### Data provided ###
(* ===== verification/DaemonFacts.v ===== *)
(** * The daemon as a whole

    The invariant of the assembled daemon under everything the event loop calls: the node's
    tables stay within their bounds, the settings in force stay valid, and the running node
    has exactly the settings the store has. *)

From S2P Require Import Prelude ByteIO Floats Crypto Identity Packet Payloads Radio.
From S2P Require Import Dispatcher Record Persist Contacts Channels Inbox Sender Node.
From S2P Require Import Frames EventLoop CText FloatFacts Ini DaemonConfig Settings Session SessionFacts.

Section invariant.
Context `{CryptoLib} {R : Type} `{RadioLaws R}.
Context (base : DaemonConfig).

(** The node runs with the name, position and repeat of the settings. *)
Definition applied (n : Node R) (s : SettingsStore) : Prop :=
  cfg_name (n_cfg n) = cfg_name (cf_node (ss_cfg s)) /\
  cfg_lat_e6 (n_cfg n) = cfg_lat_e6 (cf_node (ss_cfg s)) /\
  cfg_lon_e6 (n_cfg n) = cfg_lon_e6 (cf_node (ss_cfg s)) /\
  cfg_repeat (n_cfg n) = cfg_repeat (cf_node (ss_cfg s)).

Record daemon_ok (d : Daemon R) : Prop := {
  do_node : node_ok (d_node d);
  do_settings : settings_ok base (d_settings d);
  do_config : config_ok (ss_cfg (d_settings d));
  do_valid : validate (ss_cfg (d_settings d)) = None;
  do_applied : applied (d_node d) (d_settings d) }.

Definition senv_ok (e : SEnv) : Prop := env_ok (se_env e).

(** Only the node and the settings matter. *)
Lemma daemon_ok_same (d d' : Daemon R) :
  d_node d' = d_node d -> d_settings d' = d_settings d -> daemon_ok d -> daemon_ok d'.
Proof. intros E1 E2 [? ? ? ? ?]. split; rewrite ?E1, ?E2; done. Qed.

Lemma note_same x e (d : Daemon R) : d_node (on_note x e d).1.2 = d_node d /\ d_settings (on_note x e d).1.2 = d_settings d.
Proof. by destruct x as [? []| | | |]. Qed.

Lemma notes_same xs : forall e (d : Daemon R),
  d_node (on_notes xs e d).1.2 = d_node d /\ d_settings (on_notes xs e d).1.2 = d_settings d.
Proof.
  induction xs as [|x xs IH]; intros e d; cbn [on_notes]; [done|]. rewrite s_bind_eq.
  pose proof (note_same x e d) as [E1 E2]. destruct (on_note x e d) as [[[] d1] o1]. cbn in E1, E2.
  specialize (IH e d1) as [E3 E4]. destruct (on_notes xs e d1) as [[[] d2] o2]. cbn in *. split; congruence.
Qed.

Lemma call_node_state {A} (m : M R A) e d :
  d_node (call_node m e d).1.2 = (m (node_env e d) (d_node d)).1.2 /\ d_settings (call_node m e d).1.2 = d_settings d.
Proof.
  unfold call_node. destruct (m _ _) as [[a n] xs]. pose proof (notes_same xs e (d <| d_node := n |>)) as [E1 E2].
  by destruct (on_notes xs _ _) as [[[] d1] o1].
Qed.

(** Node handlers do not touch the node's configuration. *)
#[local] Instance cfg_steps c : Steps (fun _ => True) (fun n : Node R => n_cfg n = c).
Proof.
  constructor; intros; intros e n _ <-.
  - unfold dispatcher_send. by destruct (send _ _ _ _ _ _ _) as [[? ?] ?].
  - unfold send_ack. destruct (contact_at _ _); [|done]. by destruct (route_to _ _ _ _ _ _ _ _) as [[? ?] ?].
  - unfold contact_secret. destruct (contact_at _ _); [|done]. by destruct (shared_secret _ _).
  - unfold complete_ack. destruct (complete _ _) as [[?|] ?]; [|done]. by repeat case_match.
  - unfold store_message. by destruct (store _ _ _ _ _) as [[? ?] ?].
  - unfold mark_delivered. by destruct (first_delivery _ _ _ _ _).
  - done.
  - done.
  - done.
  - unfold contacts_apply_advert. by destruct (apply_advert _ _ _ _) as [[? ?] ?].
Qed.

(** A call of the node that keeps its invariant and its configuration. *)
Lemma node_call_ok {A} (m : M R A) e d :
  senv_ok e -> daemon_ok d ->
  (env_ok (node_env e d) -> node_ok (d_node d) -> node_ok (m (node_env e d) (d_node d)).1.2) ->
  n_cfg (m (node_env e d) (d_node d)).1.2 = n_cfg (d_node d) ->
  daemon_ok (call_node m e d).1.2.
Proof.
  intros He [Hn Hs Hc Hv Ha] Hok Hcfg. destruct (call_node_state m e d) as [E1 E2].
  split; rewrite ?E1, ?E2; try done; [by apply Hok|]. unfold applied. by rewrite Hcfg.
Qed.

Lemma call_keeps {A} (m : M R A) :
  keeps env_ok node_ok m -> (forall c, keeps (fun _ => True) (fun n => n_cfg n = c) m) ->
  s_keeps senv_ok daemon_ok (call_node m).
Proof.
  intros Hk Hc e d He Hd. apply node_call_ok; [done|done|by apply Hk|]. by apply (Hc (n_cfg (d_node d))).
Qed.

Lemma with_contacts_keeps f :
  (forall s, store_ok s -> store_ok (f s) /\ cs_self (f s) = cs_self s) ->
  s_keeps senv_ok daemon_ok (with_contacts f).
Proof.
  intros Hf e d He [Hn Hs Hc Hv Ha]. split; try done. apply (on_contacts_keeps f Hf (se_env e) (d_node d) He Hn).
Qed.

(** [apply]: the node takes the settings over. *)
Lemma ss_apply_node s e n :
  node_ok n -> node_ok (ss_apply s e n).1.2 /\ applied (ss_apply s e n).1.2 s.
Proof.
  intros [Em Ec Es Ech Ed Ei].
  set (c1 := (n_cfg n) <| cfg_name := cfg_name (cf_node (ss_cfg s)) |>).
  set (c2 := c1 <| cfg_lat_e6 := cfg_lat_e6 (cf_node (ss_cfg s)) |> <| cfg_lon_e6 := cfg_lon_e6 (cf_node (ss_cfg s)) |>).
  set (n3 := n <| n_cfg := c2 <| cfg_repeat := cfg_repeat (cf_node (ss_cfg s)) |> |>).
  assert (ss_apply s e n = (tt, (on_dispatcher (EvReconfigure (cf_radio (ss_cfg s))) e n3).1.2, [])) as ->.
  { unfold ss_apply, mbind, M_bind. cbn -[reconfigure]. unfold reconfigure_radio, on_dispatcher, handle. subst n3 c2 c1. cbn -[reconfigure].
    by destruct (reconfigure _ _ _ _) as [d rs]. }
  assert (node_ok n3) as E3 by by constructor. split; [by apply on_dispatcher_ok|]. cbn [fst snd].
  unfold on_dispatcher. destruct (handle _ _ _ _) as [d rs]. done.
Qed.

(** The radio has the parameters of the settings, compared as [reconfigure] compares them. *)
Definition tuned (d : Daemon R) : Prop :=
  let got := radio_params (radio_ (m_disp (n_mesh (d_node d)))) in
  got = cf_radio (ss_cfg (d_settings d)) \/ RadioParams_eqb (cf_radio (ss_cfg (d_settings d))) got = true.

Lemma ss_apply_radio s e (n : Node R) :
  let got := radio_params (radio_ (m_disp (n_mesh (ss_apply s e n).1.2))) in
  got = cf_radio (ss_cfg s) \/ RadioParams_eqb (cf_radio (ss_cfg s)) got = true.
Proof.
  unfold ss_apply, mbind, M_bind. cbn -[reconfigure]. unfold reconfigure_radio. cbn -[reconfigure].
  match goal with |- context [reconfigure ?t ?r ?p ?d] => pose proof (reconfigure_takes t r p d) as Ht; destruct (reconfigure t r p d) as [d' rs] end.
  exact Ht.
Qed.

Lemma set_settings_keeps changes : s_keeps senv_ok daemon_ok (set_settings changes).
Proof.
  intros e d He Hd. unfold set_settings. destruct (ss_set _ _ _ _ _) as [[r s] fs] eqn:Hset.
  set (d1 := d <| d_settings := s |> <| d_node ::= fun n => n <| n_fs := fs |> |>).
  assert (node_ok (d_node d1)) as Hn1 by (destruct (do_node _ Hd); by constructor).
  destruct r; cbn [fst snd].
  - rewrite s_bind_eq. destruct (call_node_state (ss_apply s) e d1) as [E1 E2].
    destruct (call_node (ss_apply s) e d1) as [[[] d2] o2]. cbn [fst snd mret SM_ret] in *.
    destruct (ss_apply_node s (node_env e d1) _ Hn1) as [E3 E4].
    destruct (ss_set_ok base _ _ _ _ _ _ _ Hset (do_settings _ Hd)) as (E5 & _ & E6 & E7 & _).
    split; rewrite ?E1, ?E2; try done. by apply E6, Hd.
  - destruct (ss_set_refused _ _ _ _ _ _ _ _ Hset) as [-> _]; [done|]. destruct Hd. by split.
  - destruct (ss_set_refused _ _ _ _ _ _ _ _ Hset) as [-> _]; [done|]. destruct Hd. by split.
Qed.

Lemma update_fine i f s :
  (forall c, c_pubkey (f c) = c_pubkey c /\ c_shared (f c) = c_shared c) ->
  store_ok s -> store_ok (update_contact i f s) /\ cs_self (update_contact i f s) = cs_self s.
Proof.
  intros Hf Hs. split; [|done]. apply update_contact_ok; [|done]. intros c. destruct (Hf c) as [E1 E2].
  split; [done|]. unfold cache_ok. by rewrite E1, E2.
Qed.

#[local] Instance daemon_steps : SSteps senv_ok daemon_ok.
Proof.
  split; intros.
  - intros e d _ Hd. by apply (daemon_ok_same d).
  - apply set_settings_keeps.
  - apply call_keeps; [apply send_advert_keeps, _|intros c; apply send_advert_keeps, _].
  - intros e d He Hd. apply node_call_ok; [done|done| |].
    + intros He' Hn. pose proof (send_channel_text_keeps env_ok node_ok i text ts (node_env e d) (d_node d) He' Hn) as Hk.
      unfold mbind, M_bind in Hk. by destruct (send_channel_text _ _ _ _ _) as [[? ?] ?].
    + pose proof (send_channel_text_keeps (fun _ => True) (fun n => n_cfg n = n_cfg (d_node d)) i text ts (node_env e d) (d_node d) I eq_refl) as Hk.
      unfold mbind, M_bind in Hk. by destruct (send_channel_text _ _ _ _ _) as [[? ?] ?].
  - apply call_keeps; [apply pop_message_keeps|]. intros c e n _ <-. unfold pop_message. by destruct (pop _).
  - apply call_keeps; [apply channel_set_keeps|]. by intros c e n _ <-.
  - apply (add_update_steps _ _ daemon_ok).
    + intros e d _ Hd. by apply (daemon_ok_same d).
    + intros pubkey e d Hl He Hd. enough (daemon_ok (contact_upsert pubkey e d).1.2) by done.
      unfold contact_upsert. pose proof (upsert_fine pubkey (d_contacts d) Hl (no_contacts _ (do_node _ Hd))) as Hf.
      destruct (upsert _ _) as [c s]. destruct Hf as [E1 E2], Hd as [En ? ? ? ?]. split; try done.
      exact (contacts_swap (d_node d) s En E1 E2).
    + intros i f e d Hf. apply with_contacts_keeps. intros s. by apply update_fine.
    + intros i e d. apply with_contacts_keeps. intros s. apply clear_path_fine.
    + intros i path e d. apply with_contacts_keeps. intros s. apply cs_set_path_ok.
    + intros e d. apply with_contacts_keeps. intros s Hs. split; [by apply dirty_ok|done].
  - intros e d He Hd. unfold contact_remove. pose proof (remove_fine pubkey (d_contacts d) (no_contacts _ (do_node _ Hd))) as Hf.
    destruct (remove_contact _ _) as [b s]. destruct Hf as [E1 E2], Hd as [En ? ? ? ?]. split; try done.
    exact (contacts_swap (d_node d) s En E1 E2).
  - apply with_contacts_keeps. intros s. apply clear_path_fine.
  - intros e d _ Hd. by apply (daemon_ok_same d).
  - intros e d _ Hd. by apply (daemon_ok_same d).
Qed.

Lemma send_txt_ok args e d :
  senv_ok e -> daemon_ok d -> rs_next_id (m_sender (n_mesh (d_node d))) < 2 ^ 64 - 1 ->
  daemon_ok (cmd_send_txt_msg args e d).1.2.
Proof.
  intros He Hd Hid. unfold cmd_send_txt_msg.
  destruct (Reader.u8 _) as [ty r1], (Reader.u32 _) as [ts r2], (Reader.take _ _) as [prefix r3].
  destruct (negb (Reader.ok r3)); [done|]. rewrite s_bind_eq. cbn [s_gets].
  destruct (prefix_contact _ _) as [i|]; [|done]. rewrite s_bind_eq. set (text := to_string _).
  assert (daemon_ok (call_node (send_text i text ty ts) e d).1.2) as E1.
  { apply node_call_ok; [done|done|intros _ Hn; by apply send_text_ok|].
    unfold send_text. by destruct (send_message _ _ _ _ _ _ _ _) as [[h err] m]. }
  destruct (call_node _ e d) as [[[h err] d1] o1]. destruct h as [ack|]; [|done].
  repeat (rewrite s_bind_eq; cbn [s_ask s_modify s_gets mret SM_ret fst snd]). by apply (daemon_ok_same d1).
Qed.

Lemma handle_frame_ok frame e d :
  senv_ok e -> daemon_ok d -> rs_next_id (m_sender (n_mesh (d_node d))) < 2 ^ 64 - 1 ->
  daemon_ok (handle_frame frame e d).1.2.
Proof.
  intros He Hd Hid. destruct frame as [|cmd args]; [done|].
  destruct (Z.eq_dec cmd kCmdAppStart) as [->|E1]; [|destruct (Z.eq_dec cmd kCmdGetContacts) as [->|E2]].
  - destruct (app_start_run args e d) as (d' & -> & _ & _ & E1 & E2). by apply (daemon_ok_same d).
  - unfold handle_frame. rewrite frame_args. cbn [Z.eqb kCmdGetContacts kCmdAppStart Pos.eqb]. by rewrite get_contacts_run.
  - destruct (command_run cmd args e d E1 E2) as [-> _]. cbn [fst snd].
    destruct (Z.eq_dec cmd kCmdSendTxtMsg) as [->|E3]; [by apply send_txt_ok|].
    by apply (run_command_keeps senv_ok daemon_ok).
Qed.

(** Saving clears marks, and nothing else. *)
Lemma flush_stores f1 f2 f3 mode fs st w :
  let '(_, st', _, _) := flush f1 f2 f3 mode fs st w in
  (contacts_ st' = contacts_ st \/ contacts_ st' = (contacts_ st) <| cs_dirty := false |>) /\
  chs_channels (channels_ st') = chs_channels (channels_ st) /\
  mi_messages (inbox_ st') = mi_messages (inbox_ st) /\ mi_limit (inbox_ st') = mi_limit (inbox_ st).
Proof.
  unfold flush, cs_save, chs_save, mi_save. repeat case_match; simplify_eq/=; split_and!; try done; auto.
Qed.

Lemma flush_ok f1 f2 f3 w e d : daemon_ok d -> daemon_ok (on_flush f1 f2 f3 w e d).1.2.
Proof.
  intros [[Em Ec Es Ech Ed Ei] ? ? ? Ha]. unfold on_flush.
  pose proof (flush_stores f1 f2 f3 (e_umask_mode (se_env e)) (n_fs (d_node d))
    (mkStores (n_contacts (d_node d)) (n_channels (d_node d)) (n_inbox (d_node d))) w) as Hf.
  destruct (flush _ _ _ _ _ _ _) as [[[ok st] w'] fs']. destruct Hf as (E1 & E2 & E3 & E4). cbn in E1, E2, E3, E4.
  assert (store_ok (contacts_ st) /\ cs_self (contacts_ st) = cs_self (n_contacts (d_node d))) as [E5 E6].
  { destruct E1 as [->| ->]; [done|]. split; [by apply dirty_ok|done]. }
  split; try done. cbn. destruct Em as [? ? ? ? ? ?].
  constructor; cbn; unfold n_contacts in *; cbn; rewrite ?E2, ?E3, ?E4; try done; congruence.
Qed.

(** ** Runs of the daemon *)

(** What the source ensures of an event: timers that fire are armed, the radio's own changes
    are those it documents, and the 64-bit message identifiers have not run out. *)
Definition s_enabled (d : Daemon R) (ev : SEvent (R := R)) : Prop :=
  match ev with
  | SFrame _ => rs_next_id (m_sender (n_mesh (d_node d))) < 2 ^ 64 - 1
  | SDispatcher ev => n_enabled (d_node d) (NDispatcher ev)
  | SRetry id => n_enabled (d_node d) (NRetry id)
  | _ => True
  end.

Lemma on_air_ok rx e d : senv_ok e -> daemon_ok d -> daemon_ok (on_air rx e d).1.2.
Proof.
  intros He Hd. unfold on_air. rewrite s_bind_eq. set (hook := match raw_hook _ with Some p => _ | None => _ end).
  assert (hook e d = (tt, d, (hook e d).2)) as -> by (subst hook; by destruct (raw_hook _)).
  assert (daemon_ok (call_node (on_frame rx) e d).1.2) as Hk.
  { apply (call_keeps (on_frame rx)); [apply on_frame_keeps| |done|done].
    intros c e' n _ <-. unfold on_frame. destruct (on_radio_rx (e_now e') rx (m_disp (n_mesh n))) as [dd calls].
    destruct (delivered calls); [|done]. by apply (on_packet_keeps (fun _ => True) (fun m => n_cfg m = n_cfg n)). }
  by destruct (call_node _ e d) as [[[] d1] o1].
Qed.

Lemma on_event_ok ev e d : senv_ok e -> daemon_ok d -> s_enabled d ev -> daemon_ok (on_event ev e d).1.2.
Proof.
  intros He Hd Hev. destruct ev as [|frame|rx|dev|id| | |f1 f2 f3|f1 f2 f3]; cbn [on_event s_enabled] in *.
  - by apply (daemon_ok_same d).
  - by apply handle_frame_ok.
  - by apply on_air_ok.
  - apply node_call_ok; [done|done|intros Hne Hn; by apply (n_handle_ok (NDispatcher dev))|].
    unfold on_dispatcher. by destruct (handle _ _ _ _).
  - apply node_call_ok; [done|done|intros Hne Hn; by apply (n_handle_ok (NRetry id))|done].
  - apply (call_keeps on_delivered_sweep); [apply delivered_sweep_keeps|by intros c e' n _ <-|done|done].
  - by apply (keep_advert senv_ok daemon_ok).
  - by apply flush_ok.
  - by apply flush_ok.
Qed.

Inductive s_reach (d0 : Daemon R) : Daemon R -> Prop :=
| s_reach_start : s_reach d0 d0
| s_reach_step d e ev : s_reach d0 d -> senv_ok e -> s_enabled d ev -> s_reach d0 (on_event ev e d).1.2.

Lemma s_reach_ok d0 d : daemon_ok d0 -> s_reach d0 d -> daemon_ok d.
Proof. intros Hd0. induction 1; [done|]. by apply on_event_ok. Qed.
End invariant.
###
### Data provided ###
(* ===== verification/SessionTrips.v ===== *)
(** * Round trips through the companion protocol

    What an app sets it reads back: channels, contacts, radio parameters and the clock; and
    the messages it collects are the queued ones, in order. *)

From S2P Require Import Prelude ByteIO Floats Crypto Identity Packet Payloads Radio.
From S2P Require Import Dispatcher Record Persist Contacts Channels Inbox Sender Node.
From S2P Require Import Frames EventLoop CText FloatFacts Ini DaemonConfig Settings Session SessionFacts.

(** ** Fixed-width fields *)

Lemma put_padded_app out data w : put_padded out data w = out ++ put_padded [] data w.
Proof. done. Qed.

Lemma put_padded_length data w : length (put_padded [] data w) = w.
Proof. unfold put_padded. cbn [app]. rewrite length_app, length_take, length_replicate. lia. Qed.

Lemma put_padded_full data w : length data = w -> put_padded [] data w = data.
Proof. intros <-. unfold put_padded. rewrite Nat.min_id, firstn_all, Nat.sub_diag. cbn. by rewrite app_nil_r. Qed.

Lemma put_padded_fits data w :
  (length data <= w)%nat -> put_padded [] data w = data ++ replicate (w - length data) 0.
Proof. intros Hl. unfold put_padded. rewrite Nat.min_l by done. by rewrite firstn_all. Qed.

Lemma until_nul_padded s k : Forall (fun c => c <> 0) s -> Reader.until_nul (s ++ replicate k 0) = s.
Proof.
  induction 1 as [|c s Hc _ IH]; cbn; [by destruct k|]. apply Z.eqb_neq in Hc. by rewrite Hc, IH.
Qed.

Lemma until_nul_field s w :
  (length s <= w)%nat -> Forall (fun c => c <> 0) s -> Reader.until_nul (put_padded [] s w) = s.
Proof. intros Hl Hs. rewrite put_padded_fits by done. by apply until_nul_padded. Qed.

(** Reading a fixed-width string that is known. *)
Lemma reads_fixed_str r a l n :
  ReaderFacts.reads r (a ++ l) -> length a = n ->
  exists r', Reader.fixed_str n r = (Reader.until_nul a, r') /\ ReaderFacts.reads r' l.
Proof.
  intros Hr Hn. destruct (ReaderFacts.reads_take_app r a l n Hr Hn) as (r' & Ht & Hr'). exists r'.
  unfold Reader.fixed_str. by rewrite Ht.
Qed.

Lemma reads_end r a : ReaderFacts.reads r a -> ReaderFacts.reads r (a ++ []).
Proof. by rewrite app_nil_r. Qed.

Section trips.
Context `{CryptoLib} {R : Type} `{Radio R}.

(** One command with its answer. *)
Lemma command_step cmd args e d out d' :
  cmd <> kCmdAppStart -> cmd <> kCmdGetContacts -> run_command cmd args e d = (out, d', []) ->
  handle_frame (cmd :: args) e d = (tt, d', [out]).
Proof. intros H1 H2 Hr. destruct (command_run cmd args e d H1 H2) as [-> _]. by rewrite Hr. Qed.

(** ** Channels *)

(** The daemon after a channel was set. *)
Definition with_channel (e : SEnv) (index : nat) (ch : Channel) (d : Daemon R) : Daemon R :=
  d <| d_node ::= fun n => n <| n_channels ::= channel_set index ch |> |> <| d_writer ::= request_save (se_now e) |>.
###
**Problem description:** From the entries above, copy out every line where the string "mret" appears.

**Output for this task:**
    destruct (call_node (ss_apply s) e d1) as [[[] d2] o2]. cbn [fst snd mret SM_ret] in *.
  repeat (rewrite s_bind_eq; cbn [s_ask s_modify s_gets mret SM_ret fst snd]). by apply (daemon_ok_same d1).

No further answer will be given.